Pieris brassicae (Linnaeus, 1758)

Gattung: Pieris

Unterfamilie: Echte Weißlinge (Pierinae)

Familie: Weißlinge (Pieridae)

Ordnung: Schmetterlinge (Lepidoptera)


Kennzeichen

Die Flügeloberseite ist weiß mit schwarzen Spitzen an den Vorderflügeln, beim Weibchen zusätzlich zwei schwarzen Flecken. Die Flügelunterseite ist ebenfalls weiß jedoch mit gelblicher Bestäubung, die beim Weibchen ausgeprägter sein kann. Die Flügelspannweite beträgt ca. 60 mm.

Flug- und Raupenzeit

Die Falter fliegen von März bis Oktober in zwei bis drei Generationen. Die Raupen können von Juni bis Oktober beobachtet werden.

Verbreitung

Von Nordafrika bis Fennoskandinavien und den meisten Mittelmeerinseln. In den nördlicheren Regionen ist sein Vorkommen vom Wanderverhalten abhängig.

Habitat

Feucht- wie auch Trockenwiesen, Waldränder, überall dort wo es größere Blütenbestände gibt.

Ernährung

Die Raupe frist hauptsächlich an Kohlarten und an anderen Kreuzblütengewächsen, oft werden sie auch an der Großen Kapuzinerkresse beobachtet.

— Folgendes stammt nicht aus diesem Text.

(** [a > b] on rationals *)
Definition Qgt_bool (a b : Q) : bool := negb (Qle_bool a b).

Definition Qlt_bool (a b : Q) : bool := Qgt_bool b a.

(** ** The class [Geohash] *)

Definition BASE32 : list ascii :=
  list_ascii_of_string "0123456789bcdefghjkmnpqrstuvwxyz".

Record Geohash : Set := { precision : Z }.

(** [__init__(self, precision=5)]; [None] is the omitted argument. *)
Definition __init__ (precision : option Z) : result Geohash :=
  let precision := match precision with Some p => p | None => 5 end in
  if negb ((1 <=? precision) && (precision <=? 12))
  then Raise (ValueError PrecisionOutOfRange)
  else Ok {| precision := precision |}.

(** The body of the bisection loop of [_encode_bitstream]; the state is
    [(lo, hi, res)]. *)
Definition encode_step (value : Q) (st : Q * Q * list Z) (_ : Z)
  : Q * Q * list Z :=
  let '(lo, hi, res) := st in
  let mid := ((lo + hi) / 2)%Q in
  if Qgt_bool value mid then (mid, hi, res ++ [1]) else (lo, mid, res ++ [0]).

Definition _encode_bitstream (value lo hi : Q) (bit_length : Z)
  : result (list Z) :=
  if negb (Qle_bool lo value && Qle_bool value hi)
  then Raise (ValueError ValueOutOfBounds)
  else
    let '(_, _, res) :=
      fold_left (encode_step value) (range bit_length) (lo, hi, []) in
    Ok res.

(** The body of the interleaving loop of [encode]. *)
Definition interleave_step (lon_stream lat_stream : list Z)
  (lon_bits lat_bits : Z) (geohash_bits : list Z) (i : Z)
  : result (list Z) :=
  geohash_bits <-
    (if i <? lon_bits
     then b <- getitem lon_stream i ;; Ok (geohash_bits ++ [b])
     else Ok geohash_bits) ;;
  if i <? lat_bits
  then b <- getitem lat_stream i ;; Ok (geohash_bits ++ [b])
  else Ok geohash_bits.

(** The body of the base-32 loop of [encode]; [chars] is the list [result]
    of the source. *)
Definition base32_step (geohash_bits : list Z) (chars : list ascii) (i : Z)
  : result (list ascii) :=
  let chunk := slice geohash_bits i (i + 5) in
  let chunk := chunk ++ repeat 0 (Z.to_nat (5 - len chunk)) in
  let value :=
    sum (map (fun '(j, bit) => Z.shiftl bit (4 - j)) (enumerate chunk)) in
  c <- getitem BASE32 value ;;
  Ok (chars ++ [c]).

Definition encode (self : Geohash) (lat lon : Q) : result string :=
  let bit_length := precision self * 5 in
  let lat_bits := bit_length / 2 in
  let lon_bits := bit_length - lat_bits in
  lat_stream <- _encode_bitstream lat (-90) 90 lat_bits ;;
  lon_stream <- _encode_bitstream lon (-180) 180 lon_bits ;;
  geohash_bits <-
    for_each (range (Z.max lat_bits lon_bits))
      (interleave_step lon_stream lat_stream lon_bits lat_bits) [] ;;
  chars <-
    for_each (range_step bit_length 5) (base32_step geohash_bits) [] ;;
  Ok (string_of_list_ascii chars).

(** The body of the loop of [_decode_bitstream]; the state is
    [(min_val, max_val)]. *)
Definition decode_step (bitstream bit_count : Z) (st : Q * Q) (i : Z)
  : Q * Q :=
  let '(min_val, max_val) := st in
  let mid := ((min_val + max_val) / 2)%Q in
  if negb (Z.land (Z.shiftr bitstream (bit_count - 1 - i)) 1 =? 0)
  then (mid, max_val)
  else (min_val, mid).

Definition _decode_bitstream (bitstream bit_count : Z) (min_val max_val : Q)
  : Q :=
  let '(min_val, max_val) :=
    fold_left (decode_step bitstream bit_count) (range bit_count)
      (min_val, max_val) in
  ((min_val + max_val) / 2)%Q.

(** The body of the base-32 to integer loop of [decode]. *)
Definition value_step (geohash_value : Z) (char : ascii) : result Z :=
  k <- index BASE32 char ;;
  Ok (Z.lor (Z.shiftl geohash_value 5) k).

(** The body of the deinterleaving loop of [decode]; the state is
    [(lat_stream, lon_stream)]. *)
Definition deinterleave_step (geohash_value bit_length : Z) (st : Z * Z)
  (i : Z) : Z * Z :=
  let '(lat_stream, lon_stream) := st in
  let bit := Z.land (Z.shiftr geohash_value (bit_length - 1 - i)) 1 in
  if i mod 2 =? 0
  then (lat_stream, Z.lor (Z.shiftl lon_stream 1) bit)
  else (Z.lor (Z.shiftl lat_stream 1) bit, lon_stream).

Definition decode (self : Geohash) (geohash : string) : result (Q * Q) :=
  let geohash := list_ascii_of_string geohash in
  if negb (len geohash =? precision self)
  then Raise (ValueError LengthMismatch)
  else if negb (forallb (contains BASE32) geohash)
  then Raise (ValueError InvalidCharacter)
  else
    let bit_length := precision self * 5 in
    let lat_bits := bit_length / 2 in
    let lon_bits := bit_length - lat_bits in
    geohash_value <- for_each geohash value_step 0 ;;
    let '(lat_stream, lon_stream) :=
      fold_left (deinterleave_step geohash_value bit_length)
        (range bit_length) (0, 0) in
    let lat := _decode_bitstream lat_stream lat_bits (-90) 90 in
    let lon := _decode_bitstream lon_stream lon_bits (-180) 180 in
    Ok (lat, lon).

Definition _get_cell_size (precision : Z) : Q * Q :=
  let lat_bits := precision * 5 / 2 in
  let lon_bits := precision * 5 - lat_bits in
  let lat_err := (180 / inject_Z (Z.shiftl 1 lat_bits))%Q in
  let lon_err := (360 / inject_Z (Z.shiftl 1 lon_bits))%Q in
  (lat_err, lon_err).

(** A Python [dict] with string keys, in insertion order. *)
Definition dict (V : Type) : Type := list (string * V).

Fixpoint dict_set {V} (d : dict V) (k : string) (v : V) : dict V :=
  match d with
  | [] => [(k, v)]
  | (k', v') :: d' =>
      if String.eqb k' k then (k', v) :: d' else (k', v') :: dict_set d' k v
  end.

Fixpoint dict_get {V} (d : dict V) (k : string) : option V :=
  match d with
  | [] => None
  | (k', v') :: d' => if String.eqb k' k then Some v' else dict_get d' k
  end.

(** The clamp of the latitude in [get_neighbors]. *)
Definition clamp_lat (nlat : Q) : Q :=
  if Qgt_bool nlat 90 then 90%Q
  else if Qlt_bool nlat (-90) then (-90)%Q
  else nlat.

(** The wrap of the longitude in [get_neighbors]. *)
Definition wrap_lon (nlon : Q) : Q :=
  if Qgt_bool nlon 180 then (nlon - 360)%Q
  else if Qlt_bool nlon (-180) then (nlon + 360)%Q
  else nlon.

(** The [directions] table of [get_neighbors]. *)
Definition directions (lat_height lon_width : Q) : dict (Q * Q) :=
  [ ("n"%string, (lat_height, 0%Q));
    ("s"%string, ((- lat_height)%Q, 0%Q));
    ("e"%string, (0%Q, lon_width));
    ("w"%string, (0%Q, (- lon_width)%Q));
    ("ne"%string, (lat_height, lon_width));
    ("se"%string, ((- lat_height)%Q, lon_width));
    ("nw"%string, (lat_height, (- lon_width)%Q));
    ("sw"%string, ((- lat_height)%Q, (- lon_width)%Q)) ].

(** The point that [get_neighbors] re-encodes for one entry of the table. *)
Definition offset_point (center_lat center_lon dlat dlon : Q) : Q * Q :=
  let nlat := (center_lat + dlat)%Q in
  let nlon := (center_lon + dlon)%Q in
  (clamp_lat nlat, wrap_lon nlon).

(** The body of the loop of [get_neighbors]. *)
Definition neighbor_step (self : Geohash) (center_lat center_lon : Q)
  (neighbors : dict string) (entry : string * (Q * Q))
  : result (dict string) :=
  let '(direction, (dlat, dlon)) := entry in
  let '(nlat, nlon) := offset_point center_lat center_lon dlat dlon in
  code <- encode self nlat nlon ;;
  Ok (dict_set neighbors direction code).

Definition get_neighbors (self : Geohash) (geohash : string)
  : result (dict string) :=
  center <- decode self geohash ;;
  let '(center_lat, center_lon) := center in
  let '(lat_height, lon_width) :=
    _get_cell_size (len (list_ascii_of_string geohash)) in
  for_each (directions lat_height lon_width)
    (neighbor_step self center_lat center_lon) [].

(** * Definitions used by the statements and proofs *)

(** The two values [_encode_bitstream] appends to its result. *)
Definition is_bit (b : Z) : Prop := b = 0 \/ b = 1.

Definition bits01 (bits : list Z) : Prop := Forall is_bit bits.

(** The integer whose binary digits, most significant first, are [bits],
    after the digits of [acc]. *)
Definition horner (bits : list Z) (acc : Z) : Z :=
  fold_left (fun a b => 2 * a + b) bits acc.

(** The bits [_encode_bitstream] produces in [n] rounds. *)
Fixpoint bisect (n : nat) (value lo hi : Q) : list Z :=
  match n with
  | O => []
  | S n' =>
      let mid := ((lo + hi) / 2)%Q in
      if Qgt_bool value mid
      then 1 :: bisect n' value mid hi
      else 0 :: bisect n' value lo mid
  end.

(** The interval [_decode_bitstream] is left with after consuming [bits]. *)
Fixpoint narrow (bits : list Z) (lo hi : Q) : Q * Q :=
  match bits with
  | [] => (lo, hi)
  | b :: bits' =>
      let mid := ((lo + hi) / 2)%Q in
      if negb (b =? 0) then narrow bits' mid hi else narrow bits' lo mid
  end.

(** The value [_decode_bitstream] returns for its final interval. *)
Definition midpoint (cell : Q * Q) : Q := ((fst cell + snd cell) / 2)%Q.

(** The value [decode] reconstructs from the bits of [value]. *)
Definition cell_center (n : nat) (value lo hi : Q) : Q :=
  midpoint (narrow (bisect n value lo hi) lo hi).

(** [decode_step] as a function of the bit it reads. *)
Definition narrow_step (st : Q * Q) (b : Z) : Q * Q :=
  let '(lo, hi) := st in
  let mid := ((lo + hi) / 2)%Q in
  if negb (b =? 0) then (mid, hi) else (lo, mid).

(** The list the interleaving loop of [encode] builds: [xs] and [ys]
    alternate, [xs] first. *)
Fixpoint interleave (xs ys : list Z) : list Z :=
  match xs, ys with
  | x :: xs', y :: ys' => x :: y :: interleave xs' ys'
  | _, [] => xs
  | [], _ => ys
  end.

(** The elements at even positions (0, 2, 4, ...) *)
Fixpoint evens (l : list Z) : list Z :=
  match l with
  | [] => []
  | x :: l' => x :: match l' with [] => [] | _ :: l'' => evens l'' end
  end.

(** The elements at odd positions (1, 3, 5, ...) *)
Definition odds (l : list Z) : list Z := evens (tl l).

(** [deinterleave_step] as a function of the position and the bit it
    reads. *)
Definition deint_step (st : Z * Z) (ib : Z * Z) : Z * Z :=
  let '(lat_stream, lon_stream) := st in
  let '(i, bit) := ib in
  if i mod 2 =? 0
  then (lat_stream, Z.lor (Z.shiftl lon_stream 1) bit)
  else (Z.lor (Z.shiftl lat_stream 1) bit, lon_stream).

(** The value of a group of five bits, most significant first. *)
Definition val5 (b0 b1 b2 b3 b4 : Z) : Z :=
  16 * b0 + 8 * b1 + 4 * b2 + 2 * b3 + b4.

(** [BASE32[v]] for [v] from 0 to 31. *)
Definition base32_char (v : Z) : ascii := nth (Z.to_nat v) BASE32 "0"%char.

(** The characters of a bit list whose length is a multiple of five. *)
Fixpoint pack (bits : list Z) : list ascii :=
  match bits with
  | b0 :: b1 :: b2 :: b3 :: b4 :: rest =>
      base32_char (val5 b0 b1 b2 b3 b4) :: pack rest
  | _ => []
  end.

(** [lat_bits] and [lon_bits] of [encode] and [decode], as loop counts. *)
Definition lat_bits_of (p : Z) : nat := Z.to_nat (p * 5 / 2).

Definition lon_bits_of (p : Z) : nat := Z.to_nat (p * 5 - p * 5 / 2).

(** The interleaved bits of a coordinate at precision [p]. *)
Definition code_bits (p : Z) (lat lon : Q) : list Z :=
  interleave (bisect (lon_bits_of p) lon (-180) 180)
    (bisect (lat_bits_of p) lat (-90) 90).

(** The code [encode] returns for a coordinate in range. *)
Definition code_of (p : Z) (lat lon : Q) : string :=
  string_of_list_ascii (pack (code_bits p lat lon)).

Fortpflanzung und Entwicklung

Zwischen Mai und Juni legt das Weibchen etwa 100 Eier in Gruppen an die Blattunterseite der Futterpflanzen ab. Zwei Wochen später schlüpfen die gelblich-grünen und schwarz gefleckten Raupen. Sie fressen zuerst gesellig, später verteilen sie sich. Die Verpuppung findet drei bis vier Wochen später statt. Die letzte Generation überwintert als Puppe.

Gefährdung und Schutz

Der Große Kohlweißling gilt zurzeit als nicht gefährdet.

Besonderheiten

Die Raupen können in Massen auftreten und ganze Kohlfelder vernichten. Sie werden aber auch oft von Schlupfwespen befallen, die als Parasit im Inneren der Raupe leben. Die Falter wandern in Schwärmen.

Verwechslungsgefahr

Der Große Kohlweißling ist leicht mit dem Kleinen Kohlweißling (Pieris rapae) zu verwechseln. Dessen schwarze Flügelspitze ist jedoch weniger ausgeprägt. Außerdem besteht Verwechslungsgefahr mit dem Raspweißling (Pieris napi).